(* ===== verification/StreamGuard.v ===== *)
(** The guard of open event streams: revocations reach private streams
    ([client_server/auth/stream_auth.rs], [client_server/auth/revocation/]), and
    the route that opens a stream ([client_server/routes/events.rs]).

    The guard is modelled turn by turn, so that messages of the revocation
    channel and requests to the database may come between any two turns. *)

From stdpp Require Import relations.
From S2P Require Import Prelude StoragePath Capabilities HttpError Keys Quota Database Users Signup.
From S2P Require Import Authorization GrantTokens Grants GrantProofs GrantSessions CookieAuth Events EventStreams.

(** * The receiving end of the revocation channel *)

Record RevocationReceiver := mk_RevocationReceiver {
  rv_buffer : list AuthRevocation;
  rv_lagged : bool;
  rv_closed : bool
}.

Inductive RevocationReceived := RvMessage (r : AuthRevocation) | RvLagged | RvClosed | RvEmpty.

Definition rv_recv (rx : RevocationReceiver) : RevocationReceived * RevocationReceiver :=
  if rv_lagged rx then (RvLagged, mk_RevocationReceiver (rv_buffer rx) false (rv_closed rx))
  else match rv_buffer rx with
       | r :: rest => (RvMessage r, mk_RevocationReceiver rest false (rv_closed rx))
       | [] => (if rv_closed rx then RvClosed else RvEmpty, rx)
       end.

(** [subscribe] and [resubscribe]: from now on. *)
Definition rv_fresh : RevocationReceiver := mk_RevocationReceiver [] false false.
Definition rv_resubscribe (rx : RevocationReceiver) : RevocationReceiver :=
  mk_RevocationReceiver [] false (rv_closed rx).

(** What the listener does to a receiver: it delivers a notification, the
    oldest [dropped] ones being lost to it, or it ends. *)
Inductive RxInput := RxDeliver (dropped : nat) (r : AuthRevocation) | RxEnd.

Definition rv_input (rx : RevocationReceiver) (i : RxInput) : RevocationReceiver :=
  match i with
  | RxDeliver dropped r =>
      mk_RevocationReceiver (drop dropped (rv_buffer rx ++ [r])) (rv_lagged rx || negb (dropped =? 0)%nat)
        (rv_closed rx)
  | RxEnd => mk_RevocationReceiver (rv_buffer rx) (rv_lagged rx) true
  end.

(** ** Replacing the listener *)

Definition REPLACEMENT_COOLDOWN : Z := 1000000000.

(** [ReplacementCooldown { last_attempt }], in nanoseconds. *)
Definition ReplacementCooldown_try_start (now : Z) (last_attempt : option Z) : bool * option Z :=
  if match last_attempt with Some started => now - started <? REPLACEMENT_COOLDOWN | None => false end
  then (false, last_attempt) else (true, Some now).

(** [replace]: whether it succeeded, the cooldown, and the connection attempts;
    [spawn_ok] says whether connecting succeeds. *)
Definition Supervisor_replace (now : Z) (spawn_ok : bool) (cooldown : option Z) : bool * option Z * list Z :=
  let '(go, cooldown) := ReplacementCooldown_try_start now cooldown in
  if negb go then (false, cooldown, []) else (spawn_ok, cooldown, [now]).

(** What a turn of the loop of [subscribe] finds: whether the actor is alive,
    the clock, and whether connecting succeeds. *)
Record SubscribeTurn := mk_SubscribeTurn { st_alive : bool; st_now : Z; st_spawn_ok : bool }.

(** The loop, over as many turns as happen. *)
Fixpoint Supervisor_subscribe (turns : list SubscribeTurn) (cooldown : option Z)
    : option RevocationReceiver * option Z * list Z :=
  match turns with
  | [] => (None, cooldown, [])
  | t :: turns =>
      if st_alive t then (Some rv_fresh, cooldown, [])
      else
        let '(replaced, cooldown, attempts) := Supervisor_replace (st_now t) (st_spawn_ok t) cooldown in
        if negb replaced then (None, cooldown, attempts)
        else let '(rx, cooldown, more) := Supervisor_subscribe turns cooldown in (rx, cooldown, attempts ++ more)
  end.

(** At most one attempt per window, whoever asks. *)
Lemma attempts_spaced turns cooldown rx cooldown' attempts :
  Supervisor_subscribe turns cooldown = (rx, cooldown', attempts) →
  StronglySorted (λ a b, a + REPLACEMENT_COOLDOWN ≤ b) (option_list cooldown ++ attempts) ∧
  cooldown' = last (option_list cooldown ++ attempts).
Proof.
  revert cooldown rx cooldown' attempts. induction turns as [|t turns IH]; intros c rx c' attempts; cbn.
  { intros [= _ <- <-]. destruct c; cbn; split; repeat constructor. }
  destruct (st_alive t); [intros [= _ <- <-]; destruct c; cbn; split; repeat constructor|].
  unfold Supervisor_replace, ReplacementCooldown_try_start.
  destruct (match c with Some _ => _ | None => _ end) eqn:Ec; cbn.
  { intros [= _ <- <-]. destruct c; cbn; split; repeat constructor. }
  assert (∀ l, StronglySorted (λ a b, a + REPLACEMENT_COOLDOWN ≤ b) (st_now t :: l) →
            StronglySorted (λ a b, a + REPLACEMENT_COOLDOWN ≤ b) (option_list c ++ st_now t :: l)) as Hcons.
  { intros l Hl. destruct c as [started|]; cbn; [|done]. constructor; [done|].
    apply StronglySorted_inv in Hl as [_ Hl]. unfold REPLACEMENT_COOLDOWN in *.
    constructor; [lia|]. eapply Forall_impl; [exact Hl|]. cbn. lia. }
  assert (∀ l, last (option_list c ++ st_now t :: l) = last (st_now t :: l)) as Hlast by (by destruct c).
  destruct (st_spawn_ok t); cbn.
  - destruct (Supervisor_subscribe turns _) as [[rx1 c1] more] eqn:E. intros [= <- <- <-].
    apply IH in E as [Hs ->]. cbn [option_list app] in *. split; [by apply Hcons|by rewrite Hlast].
  - intros [= _ <- <-]. split; [apply Hcons; repeat constructor|by rewrite Hlast].
Qed.

(** ** The actor *)

(** A turn of [ListenerActor::run]: what it hears, and what that does to the
    receivers.  [payload] reads the JSON; a broadcast may overrun a slow
    receiver by [dropped] messages. *)
Inductive ListenerHears := LifetimeOver | HearsNotification (r : result SqlError (option str)).

Definition ListenerActor_turn (payload : str → option AuthRevocation) (dropped : nat) (heard : ListenerHears)
    : RxInput :=
  match heard with
  | LifetimeOver => RxEnd
  | HearsNotification (Ok (Some notification)) =>
      match payload notification with
      | Some revocation => RxDeliver dropped revocation
      | None => RxEnd
      end
  | HearsNotification (Ok None) | HearsNotification (Err _) => RxEnd
  end.

Section StreamGuard.
Context `{PkarrKeys, JsonStrings, Base32, !Jws, Sha256, Calendar, !AuthTokenCodec}.

Definition AuthRevocation_matches (self : AuthRevocation) (session : AuthSession) : bool :=
  match self, session with
  | RevokedCookieSession id, CookieSession cookie => id =? se_id cookie
  | RevokedGrant id, BearerSession grant => bool_decide (id = gs_grant_id grant)
  | _, _ => false
  end.

(** * The guard *)

Inductive StreamAuth :=
| StreamPublic
| StreamPrivate (session : AuthSession) (revocation_rx : RevocationReceiver).

Inductive RevocationSignal := SignalContinue | SignalClose | SignalRevalidate.

(** The loop over [try_recv] once nothing was lost: the signal and what is left
    in the buffer. *)
Fixpoint drain_revocations (session : AuthSession) (closed : bool) (buffer : list AuthRevocation)
    : RevocationSignal * list AuthRevocation :=
  match buffer with
  | [] => (if closed then SignalClose else SignalContinue, [])
  | revocation :: buffer =>
      if AuthRevocation_matches revocation session then (SignalClose, buffer)
      else drain_revocations session closed buffer
  end.

Definition pending_revocation (self : StreamAuth) : RevocationSignal * StreamAuth :=
  match self with
  | StreamPublic => (SignalContinue, self)
  | StreamPrivate session rx =>
      if rv_lagged rx then (SignalRevalidate, StreamPrivate session (rv_resubscribe rx))
      else let '(signal, rest) := drain_revocations session (rv_closed rx) (rv_buffer rx) in
           (signal, StreamPrivate session (mk_RevocationReceiver rest false (rv_closed rx)))
  end.

Definition StreamAuth_matches (self : StreamAuth) (revocation : AuthRevocation) : bool :=
  match self with
  | StreamPrivate session _ => AuthRevocation_matches revocation session
  | StreamPublic => false
  end.

Definition revalidate_session (now : Z) (self : StreamAuth) (w : World) : bool * World :=
  match self with
  | StreamPublic => (true, w)
  | StreamPrivate session _ =>
      let '(r, w) := validate_private_stream_session now session w in (is_ok r, w)
  end.

Definition auth_inputs (ins : list RxInput) (self : StreamAuth) : StreamAuth :=
  match self with
  | StreamPublic => StreamPublic
  | StreamPrivate session rx => StreamPrivate session (foldl rv_input rx ins)
  end.

(** A turn of the loop of [is_valid]; [None] goes on. *)
Definition is_valid_turn (now : Z) (self : StreamAuth) (w : World) : option bool * StreamAuth * World :=
  match pending_revocation self with
  | (SignalContinue, self) => (Some true, self, w)
  | (SignalClose, self) => (Some false, self, w)
  | (SignalRevalidate, self) =>
      let '(valid, w) := revalidate_session now self w in
      (if valid then None else Some false, self, w)
  end.

(** The whole loop, with what arrives during each revalidation. *)
Fixpoint StreamAuth_is_valid (now : Z) (arrivals : list (list RxInput)) (self : StreamAuth) (w : World)
    : bool * StreamAuth * World :=
  match is_valid_turn now self w, arrivals with
  | (Some valid, self, w), _ => (valid, self, w)
  | (None, self, w), ins :: arrivals => StreamAuth_is_valid now arrivals (auth_inputs ins self) w
  | (None, self, w), [] =>
      let '(r, self, w) := is_valid_turn now self w in (bool_decide (r = Some true), self, w)
  end.

(** [next_check]: [None] while it waits. *)
Definition StreamAuth_next_check (now : Z) (self : StreamAuth) (w : World) : option bool * StreamAuth * World :=
  match self with
  | StreamPublic => (None, self, w)
  | StreamPrivate session rx =>
      match rv_recv rx with
      | (RvMessage revocation, rx) =>
          (Some (negb (StreamAuth_matches self revocation)), StreamPrivate session rx, w)
      | (RvLagged, rx) =>
          let self := StreamPrivate session (rv_resubscribe rx) in
          let '(valid, w) := revalidate_session now self w in (Some valid, self, w)
      | (RvClosed, rx) => (Some false, StreamPrivate session rx, w)
      | (RvEmpty, _) => (None, self, w)
      end
  end.

(** The stream of [EventStreams] under this guard, a turn at a time: while the
    guard's loop goes on, the stream waits.  [select!] is biased to the guard. *)
Definition guarded_step (opts : StreamOptions) (now : Z) (self : StreamAuth) (st : EventStream) (w : World)
    : EventStream * StreamAuth * World :=
  match es_phase st with
  | Replaying | Sending (_ :: _) _ =>
      match is_valid_turn now self w with
      | (Some valid, self, w) =>
          let '(st, w) := stream_step opts (mk_GuardSays valid None) st w in (st, self, w)
      | (None, self, w) => (st, self, w)
      end
  | Tailing =>
      let '(check, self, w) := StreamAuth_next_check now self w in
      let '(st, w) := stream_step opts (mk_GuardSays true check) st w in (st, self, w)
  | Querying | Sending [] _ | Ended _ =>
      let '(st, w) := stream_step opts (mk_GuardSays true None) st w in (st, self, w)
  end.

(** * Opening a stream *)

Inductive PendingStreamAuth :=
| PendingPublic
| PendingPrivate (revocation_rx : RevocationReceiver).

(** [receiver] is the listener's answer; [None] is [RevocationUnavailable]. *)
Definition PendingStreamAuth_subscribe (is_private : bool) (receiver : option RevocationReceiver)
    : option PendingStreamAuth :=
  if is_private then PendingPrivate <$> receiver else Some PendingPublic.

(** The first half of [authorize]: the session is validated. *)
Definition authorize_session (now : Z) (self : PendingStreamAuth) (session : option AuthSession)
    : DB HttpError StreamAuth :=
  match self, session with
  | PendingPrivate revocation_rx, Some session =>
      validate_private_stream_session now session ;; mret (StreamPrivate session revocation_rx)
  | PendingPrivate _, None => throw HttpError_unauthorized
  | PendingPublic, _ => mret StreamPublic
  end.

(** The second half. *)
Definition confirm (now : Z) (arrivals : list (list RxInput)) (stream_auth : StreamAuth) : DB HttpError StreamAuth :=
  λ w, let '(valid, stream_auth, w) := StreamAuth_is_valid now arrivals stream_auth w in
       (if valid then Ok stream_auth else Err HttpError_unauthorized, w).

(** [during] arrives while the session is validated, [arrivals] later. *)
Definition PendingStreamAuth_authorize (now : Z) (during : list RxInput) (arrivals : list (list RxInput))
    (self : PendingStreamAuth) (session : option AuthSession) : DB HttpError StreamAuth :=
  stream_auth ← authorize_session now self session;
  confirm now arrivals (auth_inputs during stream_auth).

Definition resolve_tenant_cookie_session (cookies : str → option str) (scope : EventStreamTenantScope) (w : World)
    : option AuthSession * World :=
  match scope with
  | PrivateSingleTenant tenant => resolve_session_from_cookie (cookies (PublicKey_z32 tenant)) tenant w
  | _ => (None, w)
  end.

(** The session of the request, as the route chooses it. *)
Definition stream_session (session : option AuthSession) (authorization : option (list Z))
    (cookies : str → option str) (scope : EventStreamTenantScope) (w : World) : option AuthSession * World :=
  let has_bearer_auth := has_bearer_scheme (extract_bearer_token authorization) in
  match session with
  | Some (CookieSession c) => if has_bearer_auth then (None, w) else (Some (CookieSession c), w)
  | Some session => (Some session, w)
  | None => if has_bearer_auth then (None, w) else resolve_tenant_cookie_session cookies scope w
  end.

(** A computation that cannot fail, among those that can. *)
Definition infallible {E A} (m : World → A * World) : DB E A := λ w, let '(a, w) := m w in (Ok a, w).

Definition feed_stream (form_parse : str → list (str * str)) (now : Z) (session : option AuthSession)
    (authorization : option (list Z)) (cookies : str → option str) (raw_query : option str)
    (receiver : option RevocationReceiver) (during : list RxInput) (arrivals : list (list RxInput))
    : DB HttpError (StreamAuth * StreamOptions * EventStream) :=
  query ← lift_result (map_err HttpError_from_event_stream
                         (ClientStreamQuery_parse form_parse (default [] raw_query)));
  let scope := EventStreamTenantScope_from_query (cq_paths query) (cq_user_cursors query) in
  session ← infallible (stream_session session authorization cookies scope);
  allowed_paths ← lift_result (authorized_paths (cq_paths query) scope session);
  pending ← lift_result (ok_or (PendingStreamAuth_subscribe
                                  (match scope with PrivateSingleTenant _ => true | _ => false end) receiver)
              (HttpError_new_with_message 503 (lit "Private event streams are temporarily unavailable")));
  stream_auth ← PendingStreamAuth_authorize now during arrivals pending session;
  user_cursors ← db_map_err HttpError_from_event_stream (resolve_user_ids (cq_user_cursors query));
  let '(opts, st) := user_events_stream
                       (mk_UserEventsFilter user_cursors allowed_paths (cq_mode query) (cq_limit query)) in
  mret (stream_auth, opts, st).

End StreamGuard.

________

# What is required:
Using the data above, reproduce exactly the lines between those holding "World) : option AuthSession" and "(CookieSession c), w)", inclusive, and no others.

# Solved problem:
    (cookies : str → option str) (scope : EventStreamTenantScope) (w : World) : option AuthSession * World :=
  let has_bearer_auth := has_bearer_scheme (extract_bearer_token authorization) in
  match session with
  | Some (CookieSession c) => if has_bearer_auth then (None, w) else (Some (CookieSession c), w)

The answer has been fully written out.